A clean check (of student loan) for a college degree for almost everyone, anywhere in the US encouraged many students to go for it who did not qualify and universities made enormous money by increasing fees and admitting those students. Fraudulent cases of for-profit higher education institutions increased enormously during the last few decades. It was reported last month that the Obama administration forgave student loan amounting to $558 million against 28,000 students. Many such cases were approved earlier under the “borrower defence” statue and still a considerable number of such claims is pending. The quality of education, no doubt, in higher educational institutions is high but still many issues relating to diversity, access, research relevance and teaching practices need to be addressed.
However, school education system is facing more grave challenges. The quality of the school and college education provided impetus to labour productivity growth in the US during first three quarters of the twentieth century. With the vanishing of 7 million manufacturing jobs since the 1980s and automation of numerous services jobs, school education has lost relevance for employability. The modern blue-collar jobs in manufacturing and services sector require a relevant skillset and a good orientation to Science, Technology, Engineering, and Mathematics (STEM). This is probably evident in the labour market trends.

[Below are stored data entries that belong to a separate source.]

(** [%d] writes a number that reads back as itself. *)
Lemma paramValue_fmt_d (n : Z) : paramValue (fmt_d n) = Some n.
Proof.
  unfold paramValue, fmt_d. rewrite NilZero.isi.
  - simpl. by rewrite DecimalZ.of_to.
  - destruct n; simpl; try done. intros [= H]. by apply Unsigned.to_uint_nonnil in H.
  - destruct n; simpl; try done. intros [= H]. by apply Unsigned.to_uint_nonnil in H.
Qed.

(** One cursor sequence, read from its escape to its letter. *)
Lemma termFeed_sequence (n : Z) (c : ascii) (rest : string) (p : pos) :
  termFeed (ESC +:+ "[" +:+ fmt_d n +:+ String c rest) (Ground, p) =
  (st ← termStep c (Csi (fmt_d n), p); termFeed rest st).
Proof.
  change (termFeed (ESC +:+ "[" +:+ fmt_d n +:+ String c rest) (Ground, p))
    with (termFeed (fmt_d n +:+ String c rest) (Csi "", p)).
  rewrite termFeed_app, (termFeed_params (fmt_d n) "" p (noFinal_fmt_d n)).
  done.
Qed.

Lemma termStep_up (n : Z) (p : pos) :
  termStep "A" (Csi (fmt_d n), p) = Some (Ground, pos.mk (pos.line p - n) (pos.col p)).
Proof. unfold termStep. change (isFinal "A") with true. cbv iota. by rewrite paramValue_fmt_d. Qed.

Lemma termStep_down (n : Z) (p : pos) :
  termStep "B" (Csi (fmt_d n), p) = Some (Ground, pos.mk (pos.line p + n) (pos.col p)).
Proof. unfold termStep. change (isFinal "B") with true. cbv iota. by rewrite paramValue_fmt_d. Qed.

Lemma termStep_column (n : Z) (p : pos) :
  termStep "G" (Csi (fmt_d n), p) = Some (Ground, pos.mk (pos.line p) (n - 1)).
Proof. unfold termStep. change (isFinal "G") with true. cbv iota. by rewrite paramValue_fmt_d. Qed.

(** A sequence at the head of the bytes moves the cursor, and the rest is
    read from there. *)
Lemma readCursor_sequence (n : Z) (c : ascii) (rest : string) (p q : pos) :
  termStep c (Csi (fmt_d n), p) = Some (Ground, q) →
  readCursor (ESC +:+ "[" +:+ fmt_d n +:+ String c rest) p = readCursor rest q.
Proof. intros H. unfold readCursor. by rewrite termFeed_sequence, H. Qed.

(** deltaPos does what it is for: a terminal whose cursor is on the line of
    [from] and reads the bytes that deltaPos(from, to) returns has its cursor
    at [to], line and column, whatever its column was before. The bytes are
    one move up or down by the distance of the lines, none for the same
    line, and the move to the column of [to], counted from 1. *)
Theorem deltaPos_moves_the_cursor (from to : pos) (column : Z) :
  is_int (pos.line to - pos.line from) →
  is_int (pos.line from - pos.line to) →
  is_int (pos.col to + 1) →
  readCursor (deltaPos from to) (pos.mk (pos.line from) column) = Some to.
Proof.
  intros Hdown Hup Hcol. destruct from as [fl fc], to as [tl tc]. simpl in *.
  unfold deltaPos. simpl pos.line. simpl pos.col.
  unfold int_add, int_sub. rewrite !wrap_small by done.
  destruct (Z.ltb_spec fl tl) as [Hlt | Hge]; [|destruct (Z.ltb_spec tl fl) as [Hgt | Hle]].
  - rewrite !append_assoc. change ("B" +:+ ?r) with (String "B" r).
    rewrite (readCursor_sequence _ _ _ _ _ (termStep_down _ _)).
    rewrite (readCursor_sequence _ _ _ _ _ (termStep_column _ _)).
    simpl. do 2 f_equal; lia.
  - rewrite !append_assoc. change ("A" +:+ ?r) with (String "A" r).
    rewrite (readCursor_sequence _ _ _ _ _ (termStep_up _ _)).
    rewrite (readCursor_sequence _ _ _ _ _ (termStep_column _ _)).
    simpl. do 2 f_equal; lia.
  - change ("" +:+ ?r) with r.
    rewrite (readCursor_sequence _ _ _ _ _ (termStep_column _ _)).
    simpl. do 2 f_equal; lia.
Qed.

(** [deltaPos_moves_the_cursor]: from line 12 up to line 3, column 40. *)
Lemma deltaPos_moves_the_cursor_witness :
  readCursor (deltaPos (pos.mk 12 7) (pos.mk 3 40)) (pos.mk 12 0) = Some (pos.mk 3 40).
Proof.
  apply (deltaPos_moves_the_cursor (pos.mk 12 7) (pos.mk 3 40) 0); by vm_compute.
Defined.

(** ** The list value: reading, assigning, appending and printing *)

Section ListValue.
Import Eval.
Context {env : Eval.Env}.

Lemma intIndexWithin_position (idx : Value) (n i : Z) :
  Atoi (ToString idx) = inl i →
  is_int i → 0 ≤ n ≤ max_int →
  intIndexWithin idx n =
    if (position i n <? 0) || (n <=? position i n) then throw ErrIndexOutOfRange
    else Ok (position i n).
Proof.
  intros Hi Hint Hn. unfold intIndexWithin, intIndex, position. rewrite Hi. simpl.
  unfold is_int, min_int, max_int in *.
  destruct (Z.ltb_spec i 0); unwrap; done.
Qed.

Lemma IndexOne_position (l : List) (idx : Value) (σ : gmap positive (list Value))
    (vs : list Value) (i : Z) :
  σ !! inner l = Some vs →
  Atoi (ToString idx) = inl i →
  is_int i → len vs ≤ max_int →
  IndexOne l idx σ =
    match vs !! Z.to_nat (position i (len vs)) with
    | Some v => if position i (len vs) <? 0 then throw ErrIndexOutOfRange else Ok v
    | None => throw ErrIndexOutOfRange
    end.
Proof.
  intros Hσ Hi Hint Hn. pose proof (len_nonneg vs) as H0.
  unfold IndexOne. rewrite Hσ. simpl.
  rewrite (intIndexWithin_position idx (len vs) i) by done.
  destruct (Z.ltb_spec (position i (len vs)) 0) as [Hneg | Hpos]; simpl.
  { by destruct (vs !! _). }
  destruct (Z.leb_spec (len vs) (position i (len vs))) as [Hout | Hin]; simpl.
  - rewrite lookup_ge_None_2; [done | unfold len in *; lia].
  - destruct (vs !! Z.to_nat (position i (len vs))) as [v|] eqn:Hv.
    + by apply index_lookup.
    + apply lookup_ge_None_1 in Hv. unfold len in *. lia.
Qed.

In a recent paper, where have all the workers gone? Economist Alan Krueger cited: “young men who did not work at all over the entire year rose from 10 percent in 1994 to more than 20 percent in 2015”. These are mostly having no college (4 years undergraduate) degree. It is safe to assume that many of them were unable to find a job with school education (K-12 or lower). During the World War II, the focus of school education was to provide employable technical and professional skills which enabled school certificate holders to get reasonable blue collar jobs and it gave significant impetus to economic growth and productivity. However, the momentum was lost after the 1950s. The latest ranking of the Programme for International Student Assessment revealed below average performance of US school students in math and science. And it was even lower than few Asian nations.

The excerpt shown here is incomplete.